**Exercise description:** Look through the data below for the line with "None => raise AttributeError", and transcribe it exactly together with each line after it up to and including the line with "let! childs := of_result r in". Give nothing else.

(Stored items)
(** Computations that read and write the world and may raise. *)
Definition M (A : Type) : Type := World -> (exn + A) * World.

Definition ret {A} (a : A) : M A := fun w => (inr a, w).

Definition raise {A} (e : exn) : M A := fun w => (inl e, w).

Definition bind {A B} (m : M A) (f : A -> M B) : M B :=
  fun w => match m w with
           | (inr a, w') => f a w'
           | (inl e, w') => (inl e, w')
           end.

Notation "'let!' x ':=' m 'in' k" := (bind m (fun x => k))
  (at level 10, x name, m at level 100, k at level 200).
Notation "'do!' m 'in' k" := (bind m (fun _ => k))
  (at level 10, m at level 100, k at level 200).

(** [try: body except <handles>: handler] *)
Definition try_except {A} (body : M A) (handles : exn -> bool) (handler : exn -> M A)
  : M A :=
  fun w => match body w with
           | (inl e, w') => if handles e then handler e w' else (inl e, w')
           | r => r
           end.

(** [try: body finally: final]: [final] runs whatever [body] did; what it
    raises wins, otherwise what [body] raised is raised again. *)
Definition try_finally {A B} (body : M A) (final : M B) : M B :=
  fun w => match body w with
           | (inr _, w') => final w'
           | (inl e, w') =>
               match final w' with
               | (inr _, w'') => (inl e, w'')
               | r => r
               end
           end.

Fixpoint for_each {A} (l : list A) (body : A -> M unit) : M unit :=
  match l with
  | [] => ret tt
  | x :: l' => do! body x in for_each l' body
  end.

Definition is_NoSuchProcess (e : exn) : bool :=
  match e with NoSuchProcess => true | _ => false end.

Definition is_KeyboardInterrupt (e : exn) : bool :=
  match e with KeyboardInterrupt => true | _ => false end.

Section Supervisor.

Variable cfg : Config.
Variable os : OS.

(** A call recorded in the trace; it takes [lag] milliseconds. *)
Definition emit (ev : event) : M unit :=
  fun w => (inr tt,
            mkWorld (trunc_processes_struct w) (_stop_event w)
              (clock w + Z.of_N (lag os (trace w))) (trace w ++ [ev])).

(** A call answered by the outside. *)
Definition ask {R} (answer : list event -> R) (ev : R -> event) : M R :=
  fun w => let r := answer (trace w) in
           match emit (ev r) w with (_, w') => (inr r, w') end.

(** [await asyncio.sleep(ms / 1000)] *)
Definition sleep (ms : Z) : M unit :=
  fun w => (inr tt,
            mkWorld (trunc_processes_struct w) (_stop_event w)
              (clock w + ms + Z.of_N (lag os (trace w))) (trace w ++ [EvSleep ms])).

Definition get_clock : M Z := fun w => (inr (clock w), w).

Definition get_data (k : TrunkProcessEnum) : M TrunkProcessData :=
  fun w => (inr (trunc_processes_struct w k), w).

Definition set_data (k : TrunkProcessEnum) (d : TrunkProcessData) : M unit :=
  fun w => (inr tt,
            mkWorld (update k d (trunc_processes_struct w)) (_stop_event w)
              (clock w) (trace w)).

(** [_stop_event.set()] *)
Definition stop_event_set : M unit :=
  fun w => (inr tt, mkWorld (trunc_processes_struct w) true (clock w) (trace w)).

Definition of_result {A} (r : exn + A) : M A :=
  match r with inl e => raise e | inr a => ret a end.

(** ** ShutdownCoordinator: [close_api_gracefully] *)

(** [try: os.kill(p, signal.SIGTERM) except Exception: p.kill()] *)
Definition kill_child (p : Z) : M unit :=
  let! r := ask (fun tr => os_kill os tr p SIGTERM) (EvOsKill p SIGTERM) in
  match r with
  | None => ret tt
  | Some e =>
      if is_Exception e then
        let! r' := ask (fun tr => child_kill os tr p) (EvChildKill p) in
        match r' with None => ret tt | Some e' => raise e' end
      else raise e
  end.

(** [process.terminate()]: on a handle that was never started, [_popen] is
    [None] and the call raises. *)
Definition process_terminate (p : Process) : M unit :=
  match pid p with
  | None => raise AttributeError
  | Some n => emit (EvTerminate n)
  end.

(** [process.join()] of the handle of descriptor [k]: when the exit code is
    already known the call returns at once; otherwise it waits, and the
    handle remembers the exit code. *)
Definition process_join (k : TrunkProcessEnum) (p : Process) : M unit :=
  match pid p with
  | None => raise (OtherException "can only join a started process")
  | Some n =>
      match exitcode p with
      | Some c => emit (EvJoin n (inr c))
      | None =>
          let! r := ask (fun tr => proc_join os tr n) (EvJoin n) in
          let! c := of_result r in
          let! d := get_data k in
          set_data k (set_process (Some (mkProcess (Some n) (Some c))) d)
      end
  end.

(** [childs = get_child_pids(process.pid)] and the loop over [childs]. *)
Definition signal_children (of_pid : option Z) : M unit :=
  let! r := ask (fun tr => get_child_pids os tr of_pid) (EvGetChildPids of_pid) in
  let! childs := of_result r in
  for_each childs kill_child.

(** [sys.stdout.flush(); process.terminate(); process.join();
    sys.stdout.flush()] *)
Definition stop_process (k : TrunkProcessEnum) (p : Process) : M unit :=
  do! emit EvFlush in
  do! process_terminate p in
  do! process_join k p in
  emit EvFlush.

(** The body of the [for] loop of [close_api_gracefully] for one value of
    the dict. *)
Definition close_one (k : TrunkProcessEnum) : M unit :=
  let! trunc_processes_data := get_data k in
  match process trunc_processes_data with
  | None => ret tt
  | Some p =>
      try_except
        (do! signal_children (pid p) in stop_process k p)
        is_NoSuchProcess (fun _ => ret tt)
  end.

Definition close_api_gracefully : M unit :=
  do! stop_event_set in
  try_except (for_each all_apis close_one)
    is_KeyboardInterrupt (fun _ => raise (SystemExit 0)).

(** ** ProcessLauncher: [start_process] *)

Definition start_process (k : TrunkProcessEnum) : M unit :=
  let! trunc_process_data := get_data k in
  do! emit (EvLog LogInfo (MsgStarting (name trunc_process_data))) in
  try_except
    (do! set_data k (set_process (Some (mkProcess None None)) trunc_process_data) in
     let! r := ask (fun tr => proc_start os tr (name trunc_process_data))
                 (EvStart (name trunc_process_data) (entrypoint trunc_process_data)
                    (args trunc_process_data)) in
     let! n := of_result r in
     set_data k (set_process (Some (mkProcess (Some n) None)) trunc_process_data))
    is_Exception
    (fun e =>
       do! emit (EvLog LogError (MsgFailedToStart (name trunc_process_data) e)) in
       do! close_api_gracefully in
       raise e).

(** ** HealthGate: [wait_api_start] *)

(** [timeout = 60] and the argument of [asyncio.sleep(0.5)], in milliseconds. *)
Definition timeout_ms : Z := 60000.
Definition poll_interval_ms : Z := 500.

(** The [while] loop of [wait_api_start].  The loop is entered only while
    less than [timeout_ms] have passed and every round sleeps
    [poll_interval_ms] at least, so [max_rounds] rounds are never used up;
    the branch that says otherwise is there to make the recursion
    structural and is shown dead. *)
Definition max_rounds : nat := 120.

Fixpoint wait_loop (rounds : nat) (start_time : Z) (of_pid on_port : option Z)
    (started : bool) : M bool :=
  let! now := get_clock in
  if (now - start_time <? timeout_ms) && negb started then
    match rounds with
    | O => raise (OtherException "wait_api_start: more rounds than the timeout allows")
    | S rounds' =>
        do! sleep poll_interval_ms in
        let! started' := ask (fun tr => is_pid_listen_port os tr of_pid on_port)
                           (EvListen of_pid on_port) in
        wait_loop rounds' start_time of_pid on_port started'
    end
  else ret started.

Definition wait_api_start (api_name : string) (of_pid on_port : option Z)
  : M (string * option Z * bool) :=
  let! start_time := get_clock in
  let! started := ask (fun tr => is_pid_listen_port os tr of_pid on_port)
                    (EvListen of_pid on_port) in
  let! started' := wait_loop max_rounds start_time of_pid on_port started in
  ret (api_name, on_port, started').

(** The two [logger] calls that follow a health check. *)
Definition log_health (r : string * option Z * bool) : M unit :=
  let '(api_name, on_port, started) := r in
  if started then emit (EvLog LogInfo (MsgStarted api_name on_port))
  else emit (EvLog LogError (MsgCantStart api_name on_port)).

**Expected answer:**
  | None => raise AttributeError
  | Some n => emit (EvTerminate n)
  end.

(** [process.join()] of the handle of descriptor [k]: when the exit code is
    already known the call returns at once; otherwise it waits, and the
    handle remembers the exit code. *)
Definition process_join (k : TrunkProcessEnum) (p : Process) : M unit :=
  match pid p with
  | None => raise (OtherException "can only join a started process")
  | Some n =>
      match exitcode p with
      | Some c => emit (EvJoin n (inr c))
      | None =>
          let! r := ask (fun tr => proc_join os tr n) (EvJoin n) in
          let! c := of_result r in
          let! d := get_data k in
          set_data k (set_process (Some (mkProcess (Some n) (Some c))) d)
      end
  end.

(** [childs = get_child_pids(process.pid)] and the loop over [childs]. *)
Definition signal_children (of_pid : option Z) : M unit :=
  let! r := ask (fun tr => get_child_pids os tr of_pid) (EvGetChildPids of_pid) in
  let! childs := of_result r in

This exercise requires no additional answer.